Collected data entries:
◇ ◇ ◇ ◇ ◇

Lemma register_spec_witness :
  match register demo_bus 0xa000100 0x200 {| sc_value := 0 |} with
  | Err (Overlap b z ob oz) => b = 0xa000100 /\ z = 0x200 /\
      exists i slot, b_devices demo_bus !! i = Some slot /\ ob = s_base slot /\ oz = s_size slot /\
        b < ob + oz /\ ob < b + z
  | _ => False
  end.
Proof.
  exact (register_spec demo_bus 0xa000100 0x200 {| sc_value := 0 |} demo_bus_wf
           ltac:(done) ltac:(done)).
Defined.

Lemma lookup_reference_witness :
  fst (lookup 64 demo_bus {| c_bus := 64; c_gen := 3; c_idx := 0 |} 0xa000010 0xa000014)
  = position (contains 0xa000010 0xa000014) (b_devices demo_bus) /\
  position (contains 0xa000010 0xa000014) (b_devices demo_bus) = Some 1%nat.
Proof.
  split; [|reflexivity].
  apply (lookup_reference 64 demo_bus {| c_bus := 64; c_gen := 3; c_idx := 0 |} 0xa000010 0xa000014);
    [exact demo_bus_wf|lia].
Defined.

Lemma dispatch_contract_witness :
  let '(t', r) := dispatch 64 demo_thread (Mmio 0xa000010 2 true 2) in
  wf_bus (t_bus t') /\ devices_ok (fun _ d => fits 64 (sc_value d)) (t_bus t') /\ r <> Err IndexPanic.
Proof.
  apply (dispatch_contract (fun _ d => fits 64 (sc_value d))).
  - intros r i v. simpl. repeat case_match; try done. intros [= <-]. unfold fits. lia.
  - intros n d off size H _ _ _. exact H.
  - intros n d off size v _ _ _ Hs Hv. simpl. destruct Hv. split; [done|].
    eapply Z.lt_le_trans; [done|]. apply Z.pow_le_mono_r; [lia|]. unfold mmio_size in Hs. lia.
  - intros n d off v d' H _ _. simpl. case_match; [|done]. intros [= <-]. exact H.
  - exact demo_bus_wf.
  - repeat constructor; done.
  - intros gpa size w reg [= <- <- <- <-]. lia.
Defined.

Lemma dispatch_effect_witness :
  exists t', dispatch 64 demo_thread (Mmio 0xa000010 1 false 2) = (t', Ok tt) /\
    set_reg [0x11; 0x22; 0x33] 2 0x34 = Ok (t_regs t').
Proof.
  pose proof (dispatch_effect 64 demo_thread 0xa000010 1 false 2 demo_bus_wf
    ltac:(by left) ltac:(lia) ltac:(intros d off; simpl; by apply wrap_fits)
    ltac:(intros v [= <-]; done)) as H.
  assert (Hok : snd (dispatch 64 demo_thread (Mmio 0xa000010 1 false 2)) = Ok tt) by (vm_compute; reflexivity).
  destruct (dispatch 64 demo_thread (Mmio 0xa000010 1 false 2)) as [t' r]. cbn [snd] in Hok. subst r.
  exists t'. split; [reflexivity|]. destruct H as [_ H].
  assert (Hpos : position (contains 0xa000010 (0xa000010 + 1)) (b_devices (t_bus demo_thread))
                 = Some 1%nat) by reflexivity.
  rewrite Hpos in H. destruct H as (slot & slot' & raw & Hs & _ & _ & _ & _ & _ & Hr).
  injection Hs as <-. exact Hr.
Defined.
(** [path rd limit i ix ds]: following [next] from entry [i] visits the
    entries [ix], which hold the descriptors [ds]; the last has no [NEXT]. *)
Inductive path (rd : Z -> option Desc) (limit : Z) : Z -> list Z -> list Desc -> Prop :=
| path_last i d : rd i = Some d -> flag (d_flags d) NEXT = false -> path rd limit i [i] [d]
| path_next i d ix ds : rd i = Some d -> flag (d_flags d) NEXT = true -> d_next d < limit ->
    path rd limit (d_next d) ix ds -> path rd limit i (i :: ix) (d :: ds).

Definition buf_of d : Buffer := {| buf_addr := d_addr d; buf_len := d_len d |}.
Definition mapped mem d : Prop := 0 < d_len d -> span_mapped mem (d_addr d) (d_len d) = true.
Definition direct d : Prop := flag (d_flags d) INDIRECT = false.

(** [ds] is device-readable descriptors [rs], then device-writable [ws]. *)
Definition split_rw mem (ds rs ws : list Desc) : Prop :=
  ds = rs ++ ws /\ Forall (fun d => flag (d_flags d) WRITE = false) rs /\
  Forall (fun d => flag (d_flags d) WRITE = true) ws /\ Forall (mapped mem) ds.

(** The chains the device must accept at [head]: an acyclic direct chain, or
    one that ends in a descriptor of an indirect table holding an acyclic
    chain from entry 0. *)
Inductive is_chain mem q (head : Z) : Chain -> Prop :=
| chain_direct ix ds rs ws :
    path (entry mem (q_desc q)) (q_size q) head ix ds -> NoDup ix -> Forall direct ds ->
    split_rw mem ds rs ws ->
    is_chain mem q head
      {| c_head := head; c_readable := buf_of <$> rs; c_writable := buf_of <$> ws |}
| chain_indirect ix ds t js ts rs ws rs' ws' :
    path (entry mem (q_desc q)) (q_size q) head ix (ds ++ [t]) -> NoDup ix -> Forall direct ds ->
    split_rw mem ds rs ws ->
    flag (d_flags t) INDIRECT = true -> q_indirect q = true ->
    0 < d_len t -> d_len t mod 16 = 0 -> d_len t / 16 <= q_size q ->
    path (entry mem (d_addr t)) (d_len t / 16) 0 js ts -> NoDup js -> Forall direct ts ->
    split_rw mem ts rs' ws' ->
    is_chain mem q head
      {| c_head := head; c_readable := buf_of <$> rs ++ rs'; c_writable := buf_of <$> ws ++ ws' |}.

(** ** Pure descriptions of the monadic steps *)

Definition ok_desc mem d : bool := negb ((0 <? d_len d) && negb (span_mapped mem (d_addr d) (d_len d))).

Definition push mem d bs : option Bufs :=
  if flag (d_flags d) WRITE then
    if ok_desc mem d then
      Some {| b_readable := b_readable bs; b_writable := b_writable bs ++ [buf_of d]; b_writing := true |}
    else None
  else if b_writing bs then None
  else if ok_desc mem d then
    Some {| b_readable := b_readable bs ++ [buf_of d]; b_writable := b_writable bs; b_writing := false |}
  else None.

(** Lift a pure step: failure breaks the queue. *)
Definition lift {A} (o : option A) : Q A :=
  match o with Some a => mret a | None => reject end.

Lemma lift_bind {A B} (o : option A) (k : A -> Q B) q :
  (lift o ≫= k) q = match o with Some a => k a q | None => (break_queue q, Stop) end.
Proof. by destruct o. Qed.

Lemma push_desc_lift mem d bs q : push_desc mem d bs q = lift (push mem d bs) q.
Proof.
  unfold push_desc, push, push_buf, ok_desc, lift.
  destruct (flag _ _); [|destruct (b_writing bs) eqn:Hw; [done|]]; by destruct (_ && _).
Qed.

Lemma read_desc_at_lift mem a q : 0 <= a -> read_desc_at mem a q = lift (fetch mem a) q.
Proof.
  intros Ha. unfold read_desc_at, fetch, mbind, Q_bind. rewrite offset_eq.
  destruct (Z.ltb_spec (a + 14) (2 ^ 64)); [|done]. unfold add_w.
  rewrite !wrap_small by (unfold fits; lia).
  by destruct (bm_read_le 8 mem a), (bm_read_le 4 mem (a + 8)), (bm_read_le 2 mem (a + 12)),
    (bm_read_le 2 mem (a + 14)).
Qed.

Lemma read_entry_bind {B} mem base i (k : Desc -> Q B) q :
  0 <= base -> 0 <= i ->
  (addr ← offset base (i * 16); desc ← read_desc_at mem addr; k desc) q =
  match entry mem base i with Some d => k d q | None => (break_queue q, Stop) end.
Proof.
  intros Hb Hi. unfold entry, mbind, Q_bind. rewrite offset_eq.
  destruct (_ <? _); [|done]. rewrite read_desc_at_lift by lia. by destruct (fetch _ _).
Qed.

◇ ◇ ◇ ◇ ◇

Exercise instructions:
In the entries above, one line contains "d < limit ->" and another contains "chain_direct ix ds". Reproduce exactly those two lines and the lines between them, nothing else.

Solved exercise:
| path_next i d ix ds : rd i = Some d -> flag (d_flags d) NEXT = true -> d_next d < limit ->
    path rd limit (d_next d) ix ds -> path rd limit i (i :: ix) (d :: ds).

Definition buf_of d : Buffer := {| buf_addr := d_addr d; buf_len := d_len d |}.
Definition mapped mem d : Prop := 0 < d_len d -> span_mapped mem (d_addr d) (d_len d) = true.
Definition direct d : Prop := flag (d_flags d) INDIRECT = false.

(** [ds] is device-readable descriptors [rs], then device-writable [ws]. *)
Definition split_rw mem (ds rs ws : list Desc) : Prop :=
  ds = rs ++ ws /\ Forall (fun d => flag (d_flags d) WRITE = false) rs /\
  Forall (fun d => flag (d_flags d) WRITE = true) ws /\ Forall (mapped mem) ds.

(** The chains the device must accept at [head]: an acyclic direct chain, or
    one that ends in a descriptor of an indirect table holding an acyclic
    chain from entry 0. *)
Inductive is_chain mem q (head : Z) : Chain -> Prop :=
| chain_direct ix ds rs ws :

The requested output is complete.